Vanessa Le’s The Last Bloodcarver is a Vietnamese-influenced YA fantasy. Set in a world in which rare blood magic allows wielders to heal, they are ostracised and hunted for their power. The fear of power being used to hurt others prevents their open use to help and save others. It looks at the shifting relationships between power and powerlessness, and how both of these states may apply simultaneously.
Nhika grows up an outcast, unable to share the truth of herself with the people around her. We meet her when she is claimed by Mimi and Andao, siblings due to inherit a fortune through their father. He was murdered and the only person who might give the siblings closure is in a comatose state after the attack – so when they figured out what Nhika is, it seemed serendipitous.

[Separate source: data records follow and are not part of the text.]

(* ===== verification/TaskFrame.v ===== *)
(** The database functions of the task service: what they do to the documents, and that what runs
    beside them leaves the index of completed tasks alone. *)
From stdpp Require Import base gmap list strings.
From Stdlib Require Import Ascii.
From S2P Require Import Prelude Go GoTime GoCodec Response Redis World ConnPool DBSpec RedisIndex Index AsModel AsSpec Auth AuthProps Session SessionSpec Rpc Frame IndexProps TModel THandle TaskSpec TModelProps.
Open Scope string_scope.

(** ** The frame: the index of completed tasks *)

Section frame.
Context `{IndexLaws, Libs, SingleNode}.

Definition task_place : addr * string -> Prop := eq (addr_of InMemory, CompletedTaskIndex).
#[export] Instance task_place_plain : PlainNames task_place.
Proof. by intros x <-. Qed.
#[local] Abbreviation keeps := (Frame.keeps task_place).

(** The session service's part. *)
Lemma keeps_cleanup : keeps go_expiredSessionCleanUp.
Proof. apply keeps_modify. done. Qed.
Lemma keeps_GetSession token : keeps (GetSession token).
Proof. unfold GetSession. keeps_go. Qed.
Lemma keeps_Session_Update s : keeps (Session_Update s).
Proof. unfold Session_Update. keeps_go. Qed.
#[local] Hint Resolve keeps_cleanup keeps_GetSession keeps_Session_Update : keeps.
Lemma keeps_CheckSessionTimeOut token : keeps (CheckSessionTimeOut token).
Proof. unfold CheckSessionTimeOut. keeps_go. Qed.
#[local] Hint Resolve keeps_CheckSessionTimeOut : keeps.
Lemma keeps_CustomAuthLog token msg code : keeps (CustomAuthLog token msg code).
Proof. unfold CustomAuthLog. keeps_go. Qed.
#[local] Hint Resolve keeps_CustomAuthLog : keeps.
Lemma keeps_Auth token ps : keeps (Auth token ps).
Proof. unfold Auth. keeps_go. Qed.
Lemma keeps_session_field f token : keeps (session_field f token).
Proof. unfold session_field, UpdateLastUsedTime. keeps_go. Qed.
End frame.
Abbreviation keeps := (Frame.keeps task_place).
Abbreviation kept := (Frame.kept task_place).
Abbreviation wp_keeps := (Frame.wp_keeps task_place).
#[export] Hint Resolve keeps_CheckSessionTimeOut keeps_Auth keeps_session_field : keeps.

(** ** The documents of the tasks *)

Section tmodel.
Context `{IndexLaws, Libs, SingleNode}.
Implicit Types (w : World).

Definition task_key (id : string) : string := saveID "task" id.
Definition task_doc w id : option jtext := view w InMemory !! task_key id.
Definition decoded (v : option jtext) : option Task := match v with Some v => decode_task v | None => None end.
Definition index_of w : zset := zview w InMemory CompletedTaskIndex.

(** The environment moved on beside the index. *)
Definition beside w w' : Prop := kept (w_env w) (w_env w').
Lemma beside_index w w' : beside w w' -> index_of w' = index_of w.
Proof. intros Hb. apply (Hb _ eq_refl). Qed.

Lemma wp_GetTaskStatus id db w : wf w ->
  wp (GetTaskStatus id db)
     (fun o w' => (ro w w' /\
        match o with
        | Ok (inr t) => decoded (task_doc w id) = Some t
        | Ok (inl _) => healthy w -> decoded (task_doc w id) = None
        | Panic => False
        end) /\ beside w w') w.
Proof.
  intros Hwf. apply wp_keeps; [unfold GetTaskStatus; keeps_go|]. unfold GetTaskStatus.
  wp_call wp_GetDBConnection; [done|]. intros o w1 (-> & Hro & Hrd). wp_go.
  eapply wp_mono; [apply wp_Read; [apply Hro|done]|].
  intros [[e|x]|] w2 [Hro2 Hp]; [| |done]; wp_go; cbn [read_post] in Hp; rewrite ?(ro_view _ _ _ Hro) in Hp;
    fold (task_key id) in Hp.
  - split; [by eapply ro_trans|]. intros Hh. unfold task_doc. destruct Hp as [[_ ->]|[_ Hn]]; [done|].
    exfalso. by apply Hn, Hro.
  - destruct (Unmarshal Task_type x zeroTask) as [t [e|]] eqn:Eu; wp_go; (split; [by eapply ro_trans|]);
      unfold task_doc; rewrite Hp; cbn [decoded]; unfold decode_task; by rewrite Eu.
Qed.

They offer her a home, and in exchange she uses her Bloodcarver magic in their service. But matters are complicated by the suspicious Dr Santo and his pesky assistant, Kochin. Will Nhika find a way to navigate through this maze of threats and expectations?
Theumas is a hostile environment for the characters, a place in which science and magic intersect but only one is embraced. In The Last Bloodcarver, that conflict is even more present for Nhika than for many others. Mimi and Andao are heirs to a pharmaceutical empire, and Dr Santo, the physician attending their family, was a close associate of her father’s. Intelligent and full of knowledge and experience in medicine, he soon figures out what Nhika is. And anyone who knows her secret is a threat, given the general sentiment towards Bloodcarver magic in Theumas. How far are you willing to go to protect you and yours? This is the central question in The Last Bloodcarver, acting as a catalyst for the story to unfold.
The pacing is tight and full of narrative tension. The Last Bloodcarver is a book to be devoured, to be raced through. The plot and character relationships keep the reader fixed to the page, wondering what will come next. This is a young adult novel, though one with great appeal to the Grimdark Audience. Characters act in utterly selfish ways, wading through the sea of grey morality. None of them can be considered good or morally upstanding, which we love. There is a romantic element to the story – an arc that is well-developed, though does not take centre stage. And then, Le nails The Last Bloodcarver’s ending. A debut and debut author to look out for – The Last Bloodcarver is unique and thrilling, bound to make a splash when it releases.